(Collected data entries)

Lemma question_within r q required w :
  result_validate r q required = Ok tt → question_capacity q = Ok w → within (question_result_serial r) w.
Proof.
  intros Hv Hw. pose proof (result_validate_finite _ _ _ Hv) as Hfin.
  assert (∀ k v v', within v v' → entry_within (k, v) (k, v')) as Hentry by done.
  assert (∀ k c l', all_finite c →
    parts_within entry_within (optional_field k (SerF64 <$> c)) ((k, reserved_number) :: l')) as Hconf.
  { intros k [c|] l' Hc; simpl; [|apply parts_nil]. apply parts_skip; [|apply parts_nil].
    by apply Hentry, within_number, Hc. }
  unfold result_validate in Hv. destruct r as [r|r|r], q as [text criteria|text criteria|text]; try done.
  - simpl in Hw. destruct (longest_label criteria.*1) as [longest|] eqn:El; [|done]. injection Hw as <-.
    apply longest_label_spec in El as [Hin Hle]. destruct Hfin as [Hprob Hc].
    destruct (choice_validate r _) as [[]|] eqn:Er; [|done]. clear Hv. unfold choice_validate in Er.
    destruct (question_validate _) as [[]|] eqn:Eq; [|done]. simpl in Er.
    apply question_validate_correct in Eq as (_ & Hn & Hid & _).
    destruct (existsb _ criteria) eqn:Eo; [|done]. simpl in Er.
    apply existsb_exists in Eo as (c & Hcin%list_elem_of_In & Hout%String.eqb_eq).
    assert (∀ s, s ∈ criteria.*1 → is_identifier s = true) as Hids.
    { intros s (c' & -> & Hc')%list_elem_of_fmap. rewrite Forall_forall in Hid. by apply Hid. }
    assert (c.1 ∈ criteria.*1) as Hcl by (by apply list_elem_of_fmap_2).
    apply within_entries, parts_skip; [by apply Hentry, within_refl|].
    apply parts_skip; [apply Hentry, within_label; rewrite <- ?Hout; auto|].
    destruct (ch_probabilities r) as [l|]; simpl; [|by apply parts_drop, Hconf].
    apply parts_skip; [|by apply Hconf]. apply Hentry, probabilities_within; [by apply Hprob|].
    destruct (_ || _) eqn:Ep; [done|]. apply orb_false_iff in Ep as [El He].
    apply negb_false_iff, N.eqb_eq in El. apply choice_keys; [done|lia|done].
  - simpl in Hw. injection Hw as <-. destruct Hfin as (Ho & Hprob & Hc).
    destruct (score_validate r _) as [[]|] eqn:Er; [|done]. clear Hv. unfold score_validate in Er.
    destruct (question_validate _) as [[]|]; [|done]. simpl in Er. destruct (_ || _); [done|].
    apply within_entries, parts_skip; [by apply Hentry, within_refl|].
    apply parts_skip; [by apply Hentry, within_number|].
    destruct (sc_probabilities r) as [l|]; simpl; [|by apply parts_drop, Hconf].
    apply parts_skip; [|by apply Hconf]. apply Hentry, numbers_within; [by apply Hprob|].
    destruct (negb _) eqn:El; [done|]. apply negb_false_iff, N.eqb_eq in El. lia.
  - simpl in Hw. injection Hw as <-. apply within_entries, parts_skip; [by apply Hentry, within_refl|].
    apply parts_skip; [by apply Hentry, within_number|apply parts_nil].
Qed.
(** The answers of a valid result belong to the declared questions, in order. *)
Lemma answers_declared d b rs :
  result_validate_for_declaration d b rs = Ok tt →
  (1 ≤ dr_attempts d ≤ 2) ∧
  Forall2 (λ a q, an_name a = q_name q ∧ ∃ required, result_validate (an_result a) (q_question q) required = Ok tt)
    (dr_answers d) (d_outputs b).
Proof.
  unfold result_validate_for_declaration. destruct (negb _); [done|].
  destruct (validate_answers b rs _ _) as [[]|] eqn:Ev; [|done]. simpl.
  destruct (existsb _ _) eqn:Ez; [done|]. intros _.
  pose proof (answers_names _ _ _ _ Ev) as [Hn _]. unfold validate_answers in Ev.
  destruct (from_contract _) as [[]|]; [|done]. simpl in Ev.
  destruct (negb (_ && _)) eqn:Ea; [done|]. apply negb_false_iff, andb_true_iff in Ea as [?%N.leb_le ?%N.leb_le].
  split; [done|]. destruct (negb (_ =? _)) eqn:El; [done|]. apply negb_false_iff, N.eqb_eq in El.
  destruct (negb _); [done|]. destruct (required_validate _ _ _ _) as [[]|]; [|done]. simpl in Ev.
  apply answers_validate_correct in Ev as (_ & _ & Hf).
  apply Forall2_same_length_lookup. split; [lia|]. intros i a q Ha Hq.
  assert (an_name a = q_name q) as Hname.
  { apply not_true_iff_false in Ez. destruct (String.eqb_spec (an_name a) (q_name q)) as [|Hne]; [done|].
    destruct Ez. apply existsb_exists. exists (a, q). split.
    - apply list_elem_of_In, list_elem_of_lookup. exists i. by rewrite lookup_zip_with, Ha, Hq.
    - simpl. by apply String.eqb_neq in Hne as ->. }
  split; [done|]. rewrite Forall_forall in Hf.
  destruct (Hf a) as (q' & r & Hq' & _ & Hr); [by eapply list_elem_of_lookup_2|].
  assert (q' = q) as ->; [|by exists r].
  apply List.find_some in Hq' as [Hin%list_elem_of_In Heq%String.eqb_eq].
  apply list_elem_of_lookup in Hin as [j Hj].
  assert (j = i) as ->; [|congruence]. apply (NoDup_lookup _ _ _ (q_name q) Hn).
  - by rewrite list_lookup_fmap, Hj, <- Hname, <- Heq.
  - by rewrite list_lookup_fmap, Hq.
Qed.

- Exercise directions -
If a line of the records above contains the word "injection", count it; then give the total and nothing more.

- Answer to the problem -
3